Raja` yang disandarkan pada dasar bahwa manusia harus tabah dalam menghadapi perbuatan buruk yang dilakukannya atau bertanggung jawab atas kesalahannya dan menyadari bahwa semua kebaikan berasal dari Rahmat Ilahi, adalah raja` yang menghalangi seorang salik dari keterperosokan pada perangkap kesalahan, dosa, dan hal-hal yang tidak patut dilakukan. Selain itu raja` juga menghalangi seseorang dari ketertipuan terhadap kebaikan yang seolah dilakukannya. Itulah sebabnya, orang yang memiliki sifat raja` akan selalu mengembara pada cakrawala “perjalanan menuju Allah” (as-sair ilallâh), demi melarikan diri dari segala bentuk kejahatan dan demi melakukan segala bentuk kebaikan, dengan menggunakan dua sayap istighfar dan do’a, serta dengan senantiasa mengetuk pintu Allah Subhânahu wa ta’âla menggunakan lisan inabah dan ketundukan dalam “perjalanan bersama Allah” (as-sair ma’allâh). Ketika seorang salik berhasil menegakkan keseimbangan seperti ini, maka ia pasti tidak akan putus dari rasa khauf sebagaimana ia juga tidak akan bersikap lembek atau pun berlebihan dalam raja`.

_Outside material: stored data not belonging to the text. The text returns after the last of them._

(** [run_audit] from the initial conversation state on (lines 55-120), in
    a session that is already connected. *)
Definition run_audit_from (fuel : nat) : M (option (nat * Exit)) :=
  (fun env =>
     (Returned tt,
      mkEnv (world env) initial_messages (stdout env) (invocations env))) ;;
  print PStarting ;;
  r <- while_loop fuel 0 ;;
  match r with
  | None => ret None
  | Some (iteration, exit) => after_loop iteration ;; ret r
  end.

Definition initial_env (w : World) : Env := mkEnv w [] [] [].

Definition run_audit (w : World) : Result (option (nat * Exit)) * Env :=
  run_audit_from max_iterations (initial_env w).

End Agent.

Arguments ret {World A} a env.
Arguments bind {World A B} m k env.
Arguments try_except {World A} m handler env.
Arguments print {World} p env.
Arguments messages_append {World} m env.
Arguments await_ainvoke {World} ainvoke env.
Arguments await_call_tool {World} call_tool tool_name tool_args env.
Arguments for_each {World A} xs body env.
Arguments dispatch_tool_call {World} call_tool tool_call env.
Arguments process_response {World} call_tool iteration response env.
Arguments loop_body {World} ainvoke call_tool iteration env.
Arguments while_loop {World} ainvoke call_tool fuel iteration env.
Arguments after_loop {World} iteration env.
Arguments run_audit_from {World} ainvoke call_tool fuel env.
Arguments initial_env {World} w.
Arguments run_audit {World} ainvoke call_tool w.
Arguments world {World} e.
Arguments messages {World} e.
Arguments stdout {World} e.
Arguments invocations {World} e.
Arguments mkEnv {World} world messages stdout invocations.

(** ** Notions used to state the properties *)

(** The messages that dispatching [tcs] in order appends, and the world it
    leaves, starting in world [w]. *)
Fixpoint tool_results {World : Type}
    (call_tool : World -> string -> Args -> Result CallToolResult * World)
    (w : World) (tcs : list ToolCall) : list Message * World :=
  match tcs with
  | [] => ([], w)
  | tc :: rest =>
      let (outcome, w1) := call_tool w (tc_name tc) (tc_args tc) in
      let (ms, w2) := tool_results call_tool w1 rest in
      (ToolMessage (content_of_outcome outcome) (tc_id tc) (tc_name tc) :: ms,
       w2)
  end.

(** What dispatching [tcs] prints. *)
Definition executing (tcs : list ToolCall) : list Printed :=
  map (fun tc => PExecuting (tc_name tc)) tcs.

(** [m] is a tool result that answers the request [tc]. *)
Definition answers (tc : ToolCall) (m : Message) : Prop :=
  exists c, m = ToolMessage c (tc_id tc) (tc_name tc).

Definition is_AI (m : Message) : bool :=
  match m with AI _ => true | _ => false end.

Definition is_ToolMessage (m : Message) : bool :=
  match m with ToolMessage _ _ _ => true | _ => false end.

Definition is_report (p : Printed) : bool :=
  match p with PReport _ => true | _ => false end.

Definition count_AI (h : list Message) : nat :=
  List.length (filter is_AI h).




(** The ways an iteration of the loop can go. *)
Section Outcomes.

Variable World : Type.
Variable ainvoke : World -> list Message -> Result AIMessage * World.
Variable call_tool : World -> string -> Args -> Result CallToolResult * World.

(** The state in which the reply of the model is processed. *)
Definition asked (env : Env World) (w : World) : Env World :=
  mkEnv w (messages env) (stdout env) (invocations env ++ [messages env]).

(** The three ways an iteration can go. *)
Inductive body_outcome (iteration : nat) (env : Env World)
  : Result Exit * Env World -> Prop :=
| body_raised (e : string) (w : World) :
    ainvoke (world env) (messages env) = (Raised e, w) ->
    body_outcome iteration env (Raised e, asked env w)
| body_final (response : AIMessage) (w : World) :
    ainvoke (world env) (messages env) = (Returned response, w) ->
    tool_calls response = [] ->
    body_outcome iteration env
      (Returned Break,
       mkEnv w (messages env ++ [AI response])
         (stdout env
          ++ [PReportBanner; PReport (content response); PReportRule])
         (invocations env ++ [messages env]))
| body_tools (response : AIMessage) (w w' : World) (ms : list Message) :
    ainvoke (world env) (messages env) = (Returned response, w) ->
    tool_calls response <> [] ->
    tool_results call_tool w (tool_calls response) = (ms, w') ->
    body_outcome iteration env
      (Returned Fallthrough,
       mkEnv w' (messages env ++ AI response :: ms)
         (stdout env
          ++ PStep iteration (List.length (tool_calls response))
             :: executing (tool_calls response))
         (invocations env ++ [messages env])).

End Outcomes.

Arguments asked {World} env w.
Arguments body_outcome {World} ainvoke call_tool iteration env _.


(** The state in which the loop is entered. *)
Definition loop_entry {World : Type} (w : World) : Env World :=
  mkEnv w initial_messages [PStarting] [].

Ya, sesungguhnya menunggu pertolongan dari Allah, melarikan diri dari segala dosa, selalu berusaha berada di jalan kebaikan sebagai peserta perlombaan tersebut, kemudian bertawajuh ke pintu yang luhur guna menunggu Rahmat Allah Subhânahu wa ta’âla, merupakan raja` yang benar. Itulah ufuk harapan orang-orang yang shadiq. Sebaliknya, sepenuhnya menunggu pahala dan ampunan tanpa amal, atau menghabiskan umur dalam jurang kesesatan serta sibuk membicarakan tentang keindahan surga, seperti orang yang memaksa Allah –hasya lillâh!- untuk memberi apa yang diharapkan, maka itu adalah raja` yang salah dan bentuk sikap meremehkan Rahmat sang Maha Pengasih dan Maha Penyayang.
Demikianlah bahwa raja` sama sekali bukan angan-angan kosong (at-tamanni), karena angan kosong adalah membayangkan sesuatu yang tidak jelas, bahkan ia dapat disebut sebagai mimpi hampa tanpa harapan nyata di dalamnya. Sementara raja` adalah mengerahkan segenap kekuatan menuju gerbang perlindungan Allah dengan menggunakan segala jalan yang dapat menghantarkan kepada tujuan yang hendak dicapai, dengan mata batin dan perasaan yang diterangi oleh cahaya kenabian demi meminta turunnya cucuran Rahmat dari Allah Subhânahu wa ta’âla.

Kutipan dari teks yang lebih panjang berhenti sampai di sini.